(Stored data)

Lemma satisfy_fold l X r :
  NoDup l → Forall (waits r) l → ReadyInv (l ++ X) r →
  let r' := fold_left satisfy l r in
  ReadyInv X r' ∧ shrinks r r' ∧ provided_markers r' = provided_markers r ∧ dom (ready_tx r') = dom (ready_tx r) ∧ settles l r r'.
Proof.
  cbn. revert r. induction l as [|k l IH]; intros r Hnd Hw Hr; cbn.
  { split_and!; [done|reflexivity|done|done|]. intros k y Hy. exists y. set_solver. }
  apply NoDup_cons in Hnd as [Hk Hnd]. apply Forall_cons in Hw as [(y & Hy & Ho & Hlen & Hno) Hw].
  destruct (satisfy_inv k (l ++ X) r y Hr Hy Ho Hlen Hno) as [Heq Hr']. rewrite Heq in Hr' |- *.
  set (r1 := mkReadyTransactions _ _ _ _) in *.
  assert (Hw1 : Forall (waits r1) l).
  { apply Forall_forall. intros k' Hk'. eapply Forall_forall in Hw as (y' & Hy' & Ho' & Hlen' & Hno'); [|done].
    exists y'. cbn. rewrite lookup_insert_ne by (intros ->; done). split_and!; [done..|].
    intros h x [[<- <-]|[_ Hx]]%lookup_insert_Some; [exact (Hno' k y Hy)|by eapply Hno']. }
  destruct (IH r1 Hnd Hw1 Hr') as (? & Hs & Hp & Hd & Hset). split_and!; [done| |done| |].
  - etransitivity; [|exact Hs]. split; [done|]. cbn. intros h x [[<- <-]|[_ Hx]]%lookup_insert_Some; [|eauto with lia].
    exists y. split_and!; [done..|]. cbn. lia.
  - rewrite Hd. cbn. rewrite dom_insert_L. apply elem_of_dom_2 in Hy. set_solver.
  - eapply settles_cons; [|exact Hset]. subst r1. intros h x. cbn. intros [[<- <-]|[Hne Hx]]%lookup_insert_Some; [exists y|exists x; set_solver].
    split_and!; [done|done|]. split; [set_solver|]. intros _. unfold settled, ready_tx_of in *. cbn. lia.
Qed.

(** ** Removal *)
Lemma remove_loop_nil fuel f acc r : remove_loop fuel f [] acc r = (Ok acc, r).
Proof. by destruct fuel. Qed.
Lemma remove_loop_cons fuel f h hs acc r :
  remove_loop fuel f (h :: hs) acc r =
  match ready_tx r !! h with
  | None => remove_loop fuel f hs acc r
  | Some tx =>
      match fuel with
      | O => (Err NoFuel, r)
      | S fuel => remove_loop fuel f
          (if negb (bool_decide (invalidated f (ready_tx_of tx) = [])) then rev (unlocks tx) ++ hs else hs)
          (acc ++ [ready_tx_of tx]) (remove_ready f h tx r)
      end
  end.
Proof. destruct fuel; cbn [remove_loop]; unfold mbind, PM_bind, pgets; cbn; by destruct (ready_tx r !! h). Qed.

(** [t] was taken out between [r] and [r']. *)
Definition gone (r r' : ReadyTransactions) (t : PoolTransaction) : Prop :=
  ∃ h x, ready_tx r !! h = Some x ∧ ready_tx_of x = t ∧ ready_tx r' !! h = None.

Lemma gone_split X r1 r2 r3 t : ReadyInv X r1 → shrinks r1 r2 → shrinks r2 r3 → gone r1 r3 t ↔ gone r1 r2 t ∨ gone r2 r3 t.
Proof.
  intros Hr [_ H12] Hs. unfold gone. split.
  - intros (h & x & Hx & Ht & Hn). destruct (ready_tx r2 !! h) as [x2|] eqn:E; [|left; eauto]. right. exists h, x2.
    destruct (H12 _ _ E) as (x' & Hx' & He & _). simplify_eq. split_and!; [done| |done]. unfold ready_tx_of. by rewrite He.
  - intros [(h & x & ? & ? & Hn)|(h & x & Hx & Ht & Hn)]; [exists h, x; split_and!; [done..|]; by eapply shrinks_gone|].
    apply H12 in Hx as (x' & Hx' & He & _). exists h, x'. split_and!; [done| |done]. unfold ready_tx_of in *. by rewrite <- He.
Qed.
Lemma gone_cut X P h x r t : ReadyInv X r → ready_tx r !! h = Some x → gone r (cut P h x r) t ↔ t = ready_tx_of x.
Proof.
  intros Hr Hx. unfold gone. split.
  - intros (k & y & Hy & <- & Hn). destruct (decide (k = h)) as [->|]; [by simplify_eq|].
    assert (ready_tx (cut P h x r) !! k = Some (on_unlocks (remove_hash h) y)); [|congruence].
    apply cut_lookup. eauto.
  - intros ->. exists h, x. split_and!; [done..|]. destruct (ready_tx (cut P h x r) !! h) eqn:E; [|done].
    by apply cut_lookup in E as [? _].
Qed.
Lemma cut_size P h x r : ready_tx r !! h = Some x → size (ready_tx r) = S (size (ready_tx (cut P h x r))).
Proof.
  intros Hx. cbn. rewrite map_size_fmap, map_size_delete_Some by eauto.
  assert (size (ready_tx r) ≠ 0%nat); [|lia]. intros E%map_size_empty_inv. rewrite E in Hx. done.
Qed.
* * *
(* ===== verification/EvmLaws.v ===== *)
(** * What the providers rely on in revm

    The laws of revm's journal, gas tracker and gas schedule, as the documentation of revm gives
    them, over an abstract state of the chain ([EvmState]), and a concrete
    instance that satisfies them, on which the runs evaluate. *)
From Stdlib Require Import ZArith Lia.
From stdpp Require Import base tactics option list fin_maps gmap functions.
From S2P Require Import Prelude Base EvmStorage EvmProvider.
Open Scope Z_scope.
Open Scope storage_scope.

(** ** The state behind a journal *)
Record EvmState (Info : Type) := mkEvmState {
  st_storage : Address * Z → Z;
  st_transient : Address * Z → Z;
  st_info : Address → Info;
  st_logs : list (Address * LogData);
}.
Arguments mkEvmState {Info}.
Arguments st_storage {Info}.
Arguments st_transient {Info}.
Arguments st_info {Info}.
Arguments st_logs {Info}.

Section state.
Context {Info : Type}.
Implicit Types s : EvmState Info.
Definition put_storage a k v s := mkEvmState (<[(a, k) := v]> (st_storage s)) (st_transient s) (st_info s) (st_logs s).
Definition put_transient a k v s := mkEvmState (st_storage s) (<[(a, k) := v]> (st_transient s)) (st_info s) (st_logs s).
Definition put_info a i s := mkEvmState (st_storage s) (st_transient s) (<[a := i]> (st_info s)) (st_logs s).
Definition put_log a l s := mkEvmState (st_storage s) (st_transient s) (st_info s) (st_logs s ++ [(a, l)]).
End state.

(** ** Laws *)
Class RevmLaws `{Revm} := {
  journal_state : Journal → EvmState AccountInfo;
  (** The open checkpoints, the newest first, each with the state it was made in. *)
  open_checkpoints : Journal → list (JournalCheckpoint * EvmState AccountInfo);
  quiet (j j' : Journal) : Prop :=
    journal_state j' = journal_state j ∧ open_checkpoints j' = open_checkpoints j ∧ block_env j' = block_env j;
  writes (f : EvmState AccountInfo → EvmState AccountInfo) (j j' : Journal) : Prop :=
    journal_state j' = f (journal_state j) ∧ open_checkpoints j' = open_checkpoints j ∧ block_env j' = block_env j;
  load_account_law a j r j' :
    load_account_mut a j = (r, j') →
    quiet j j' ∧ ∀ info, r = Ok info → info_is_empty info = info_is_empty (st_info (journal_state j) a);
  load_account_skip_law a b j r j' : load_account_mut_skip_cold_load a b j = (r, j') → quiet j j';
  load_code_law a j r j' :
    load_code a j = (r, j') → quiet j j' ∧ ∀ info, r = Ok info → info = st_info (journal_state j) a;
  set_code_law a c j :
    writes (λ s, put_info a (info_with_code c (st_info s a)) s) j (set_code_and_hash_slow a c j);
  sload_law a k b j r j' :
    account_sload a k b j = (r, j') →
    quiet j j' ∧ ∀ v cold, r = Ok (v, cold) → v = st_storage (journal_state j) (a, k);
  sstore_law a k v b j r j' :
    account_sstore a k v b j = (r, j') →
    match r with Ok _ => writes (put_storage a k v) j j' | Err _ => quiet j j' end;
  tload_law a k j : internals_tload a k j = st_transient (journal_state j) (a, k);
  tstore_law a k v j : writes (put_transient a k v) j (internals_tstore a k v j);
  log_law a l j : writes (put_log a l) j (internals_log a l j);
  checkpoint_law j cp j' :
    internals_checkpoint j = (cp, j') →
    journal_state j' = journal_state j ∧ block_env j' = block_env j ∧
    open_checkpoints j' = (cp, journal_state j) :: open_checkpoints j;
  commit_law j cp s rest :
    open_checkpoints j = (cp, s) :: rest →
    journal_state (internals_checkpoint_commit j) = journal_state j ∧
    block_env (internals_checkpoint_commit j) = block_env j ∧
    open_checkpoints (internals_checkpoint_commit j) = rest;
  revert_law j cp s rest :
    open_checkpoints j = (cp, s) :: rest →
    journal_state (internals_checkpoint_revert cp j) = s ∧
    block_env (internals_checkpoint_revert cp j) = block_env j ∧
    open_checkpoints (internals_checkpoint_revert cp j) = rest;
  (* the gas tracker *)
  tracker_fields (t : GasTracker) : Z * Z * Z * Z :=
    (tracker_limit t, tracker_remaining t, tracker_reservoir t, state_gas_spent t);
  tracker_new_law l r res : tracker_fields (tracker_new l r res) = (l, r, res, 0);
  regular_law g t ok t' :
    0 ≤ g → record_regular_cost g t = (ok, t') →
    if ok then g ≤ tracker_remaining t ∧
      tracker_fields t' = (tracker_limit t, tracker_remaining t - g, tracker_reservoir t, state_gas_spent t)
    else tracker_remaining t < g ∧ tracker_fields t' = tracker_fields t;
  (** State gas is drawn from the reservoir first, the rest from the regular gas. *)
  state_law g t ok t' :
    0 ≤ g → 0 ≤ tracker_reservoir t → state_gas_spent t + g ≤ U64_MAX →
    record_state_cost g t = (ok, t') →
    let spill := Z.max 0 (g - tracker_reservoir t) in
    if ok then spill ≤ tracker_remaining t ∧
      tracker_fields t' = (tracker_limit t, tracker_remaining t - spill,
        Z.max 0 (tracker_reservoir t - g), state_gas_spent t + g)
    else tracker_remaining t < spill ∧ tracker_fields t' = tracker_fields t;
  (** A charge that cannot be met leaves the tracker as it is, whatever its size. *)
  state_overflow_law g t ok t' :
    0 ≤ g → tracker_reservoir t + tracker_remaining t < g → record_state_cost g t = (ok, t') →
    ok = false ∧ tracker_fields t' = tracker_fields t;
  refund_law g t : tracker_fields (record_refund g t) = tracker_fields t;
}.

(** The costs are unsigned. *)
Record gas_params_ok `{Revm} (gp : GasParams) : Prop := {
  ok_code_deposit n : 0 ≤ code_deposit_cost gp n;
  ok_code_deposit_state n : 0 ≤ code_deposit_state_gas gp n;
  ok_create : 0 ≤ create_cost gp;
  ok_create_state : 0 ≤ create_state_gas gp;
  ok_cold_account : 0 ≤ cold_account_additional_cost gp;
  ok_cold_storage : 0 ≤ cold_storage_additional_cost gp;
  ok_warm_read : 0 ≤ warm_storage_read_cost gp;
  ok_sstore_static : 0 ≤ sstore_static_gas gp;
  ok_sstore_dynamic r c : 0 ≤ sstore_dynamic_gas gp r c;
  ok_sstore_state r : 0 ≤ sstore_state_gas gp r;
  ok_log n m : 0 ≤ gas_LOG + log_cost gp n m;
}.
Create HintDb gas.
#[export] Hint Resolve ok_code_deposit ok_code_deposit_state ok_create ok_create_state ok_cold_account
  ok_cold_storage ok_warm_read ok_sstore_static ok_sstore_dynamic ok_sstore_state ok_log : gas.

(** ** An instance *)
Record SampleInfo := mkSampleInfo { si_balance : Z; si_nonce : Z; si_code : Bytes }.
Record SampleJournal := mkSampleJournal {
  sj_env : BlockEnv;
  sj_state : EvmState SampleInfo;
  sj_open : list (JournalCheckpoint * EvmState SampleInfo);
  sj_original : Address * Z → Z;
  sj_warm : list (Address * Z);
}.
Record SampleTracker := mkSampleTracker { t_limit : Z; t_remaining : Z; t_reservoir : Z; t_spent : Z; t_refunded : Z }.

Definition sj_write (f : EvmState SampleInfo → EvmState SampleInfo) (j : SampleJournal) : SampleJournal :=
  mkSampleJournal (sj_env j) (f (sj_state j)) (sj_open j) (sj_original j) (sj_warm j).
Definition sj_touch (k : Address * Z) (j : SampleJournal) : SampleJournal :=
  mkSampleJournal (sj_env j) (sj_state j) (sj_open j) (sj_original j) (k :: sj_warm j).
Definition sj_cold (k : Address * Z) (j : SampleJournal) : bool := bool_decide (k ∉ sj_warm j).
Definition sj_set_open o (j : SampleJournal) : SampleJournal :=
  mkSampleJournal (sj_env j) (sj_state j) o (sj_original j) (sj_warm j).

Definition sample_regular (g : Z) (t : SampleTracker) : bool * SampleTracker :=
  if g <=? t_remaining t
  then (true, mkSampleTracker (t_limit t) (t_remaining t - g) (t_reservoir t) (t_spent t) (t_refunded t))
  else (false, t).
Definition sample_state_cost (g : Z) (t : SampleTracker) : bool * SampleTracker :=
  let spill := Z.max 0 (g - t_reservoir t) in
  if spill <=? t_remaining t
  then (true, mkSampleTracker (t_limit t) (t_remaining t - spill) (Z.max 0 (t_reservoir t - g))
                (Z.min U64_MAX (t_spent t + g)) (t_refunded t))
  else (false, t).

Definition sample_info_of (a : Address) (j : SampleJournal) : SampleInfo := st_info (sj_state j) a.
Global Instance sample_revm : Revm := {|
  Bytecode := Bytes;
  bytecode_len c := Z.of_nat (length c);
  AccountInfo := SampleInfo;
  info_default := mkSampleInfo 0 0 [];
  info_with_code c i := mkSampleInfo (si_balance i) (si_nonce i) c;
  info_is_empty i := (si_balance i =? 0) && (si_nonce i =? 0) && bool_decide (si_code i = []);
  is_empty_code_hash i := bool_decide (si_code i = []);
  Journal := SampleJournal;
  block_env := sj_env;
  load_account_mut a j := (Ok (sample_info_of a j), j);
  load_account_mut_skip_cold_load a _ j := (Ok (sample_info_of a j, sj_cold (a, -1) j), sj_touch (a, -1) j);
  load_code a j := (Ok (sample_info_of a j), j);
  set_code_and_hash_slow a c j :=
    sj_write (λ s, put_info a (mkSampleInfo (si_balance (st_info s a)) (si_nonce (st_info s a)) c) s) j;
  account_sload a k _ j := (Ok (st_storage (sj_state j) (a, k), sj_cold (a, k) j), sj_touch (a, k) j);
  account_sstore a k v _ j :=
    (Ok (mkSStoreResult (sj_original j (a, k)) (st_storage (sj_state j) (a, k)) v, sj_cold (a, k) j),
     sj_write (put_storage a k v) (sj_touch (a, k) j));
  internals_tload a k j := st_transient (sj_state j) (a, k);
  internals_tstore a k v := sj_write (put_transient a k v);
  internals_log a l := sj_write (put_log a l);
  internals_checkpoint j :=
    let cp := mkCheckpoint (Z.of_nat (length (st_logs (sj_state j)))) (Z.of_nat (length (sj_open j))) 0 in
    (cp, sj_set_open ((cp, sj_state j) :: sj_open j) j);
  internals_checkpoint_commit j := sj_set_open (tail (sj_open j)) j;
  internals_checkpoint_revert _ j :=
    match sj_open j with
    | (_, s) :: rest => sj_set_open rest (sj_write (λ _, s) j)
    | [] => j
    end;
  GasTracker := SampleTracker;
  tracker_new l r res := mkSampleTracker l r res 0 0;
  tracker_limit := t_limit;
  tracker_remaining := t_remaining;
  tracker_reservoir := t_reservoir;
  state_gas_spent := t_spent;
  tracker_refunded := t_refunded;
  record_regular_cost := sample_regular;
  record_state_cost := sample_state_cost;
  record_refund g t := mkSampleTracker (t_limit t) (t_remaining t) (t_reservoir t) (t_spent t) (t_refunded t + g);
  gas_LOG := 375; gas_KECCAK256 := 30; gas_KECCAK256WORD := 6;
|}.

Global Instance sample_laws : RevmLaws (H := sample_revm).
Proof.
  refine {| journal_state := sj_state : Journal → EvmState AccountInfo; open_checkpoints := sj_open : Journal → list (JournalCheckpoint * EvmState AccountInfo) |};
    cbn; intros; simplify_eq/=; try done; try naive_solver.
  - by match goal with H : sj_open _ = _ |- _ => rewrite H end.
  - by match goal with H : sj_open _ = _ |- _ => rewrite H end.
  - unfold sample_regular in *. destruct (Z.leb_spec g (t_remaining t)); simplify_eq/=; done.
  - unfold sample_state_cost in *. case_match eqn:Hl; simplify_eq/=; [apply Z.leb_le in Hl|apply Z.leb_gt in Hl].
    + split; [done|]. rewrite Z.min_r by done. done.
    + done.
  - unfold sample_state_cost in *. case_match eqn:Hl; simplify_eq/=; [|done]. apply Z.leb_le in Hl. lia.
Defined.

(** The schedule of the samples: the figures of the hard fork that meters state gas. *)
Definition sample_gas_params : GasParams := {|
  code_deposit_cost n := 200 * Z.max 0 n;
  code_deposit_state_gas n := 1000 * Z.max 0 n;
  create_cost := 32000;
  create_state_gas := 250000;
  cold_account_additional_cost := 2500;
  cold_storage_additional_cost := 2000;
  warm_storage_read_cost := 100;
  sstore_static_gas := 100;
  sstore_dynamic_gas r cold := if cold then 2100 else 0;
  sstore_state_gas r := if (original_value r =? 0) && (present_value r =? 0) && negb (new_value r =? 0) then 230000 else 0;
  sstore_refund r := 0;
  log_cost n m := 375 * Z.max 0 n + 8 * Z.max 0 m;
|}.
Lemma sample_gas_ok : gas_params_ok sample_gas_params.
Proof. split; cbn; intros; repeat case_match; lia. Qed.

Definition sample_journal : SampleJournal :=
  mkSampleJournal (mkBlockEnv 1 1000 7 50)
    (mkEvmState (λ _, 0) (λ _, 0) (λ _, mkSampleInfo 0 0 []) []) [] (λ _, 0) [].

• [WHAT YOU WILL DO]
Please give back, exactly as it stands above, the stretch from the line with "Lemma remove_loop_nil fuel" through the line with "fuel => remove_loop fuel f", and no line outside it.

• [SOLVED PROBLEM]
Lemma remove_loop_nil fuel f acc r : remove_loop fuel f [] acc r = (Ok acc, r).
Proof. by destruct fuel. Qed.
Lemma remove_loop_cons fuel f h hs acc r :
  remove_loop fuel f (h :: hs) acc r =
  match ready_tx r !! h with
  | None => remove_loop fuel f hs acc r
  | Some tx =>
      match fuel with
      | O => (Err NoFuel, r)
      | S fuel => remove_loop fuel f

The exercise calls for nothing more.